Problem details:
Restate the lines exactly, starting at the line that contains "let entry := default" and finishing with the final line of the records.

Saved entries
================

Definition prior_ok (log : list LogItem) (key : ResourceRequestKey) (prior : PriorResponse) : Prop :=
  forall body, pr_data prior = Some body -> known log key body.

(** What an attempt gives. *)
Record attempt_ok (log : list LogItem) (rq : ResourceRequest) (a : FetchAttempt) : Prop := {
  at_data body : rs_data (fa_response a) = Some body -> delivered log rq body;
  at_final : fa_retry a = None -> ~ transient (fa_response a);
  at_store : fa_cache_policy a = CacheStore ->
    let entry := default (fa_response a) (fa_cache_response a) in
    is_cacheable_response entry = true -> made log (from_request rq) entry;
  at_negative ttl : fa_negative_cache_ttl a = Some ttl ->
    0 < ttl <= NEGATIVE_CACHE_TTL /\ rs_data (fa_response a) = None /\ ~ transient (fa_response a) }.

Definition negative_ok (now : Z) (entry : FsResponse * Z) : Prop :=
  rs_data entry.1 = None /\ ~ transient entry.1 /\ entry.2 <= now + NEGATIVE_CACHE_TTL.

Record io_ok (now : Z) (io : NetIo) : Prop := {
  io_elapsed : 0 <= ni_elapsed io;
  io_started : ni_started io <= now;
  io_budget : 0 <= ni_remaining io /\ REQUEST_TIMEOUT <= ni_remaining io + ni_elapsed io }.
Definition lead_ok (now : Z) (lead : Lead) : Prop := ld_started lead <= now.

================

Finished exercise:
    let entry := default (fa_response a) (fa_cache_response a) in
    is_cacheable_response entry = true -> made log (from_request rq) entry;
  at_negative ttl : fa_negative_cache_ttl a = Some ttl ->
    0 < ttl <= NEGATIVE_CACHE_TTL /\ rs_data (fa_response a) = None /\ ~ transient (fa_response a) }.

Definition negative_ok (now : Z) (entry : FsResponse * Z) : Prop :=
  rs_data entry.1 = None /\ ~ transient entry.1 /\ entry.2 <= now + NEGATIVE_CACHE_TTL.

Record io_ok (now : Z) (io : NetIo) : Prop := {
  io_elapsed : 0 <= ni_elapsed io;
  io_started : ni_started io <= now;
  io_budget : 0 <= ni_remaining io /\ REQUEST_TIMEOUT <= ni_remaining io + ni_elapsed io }.
Definition lead_ok (now : Z) (lead : Lead) : Prop := ld_started lead <= now.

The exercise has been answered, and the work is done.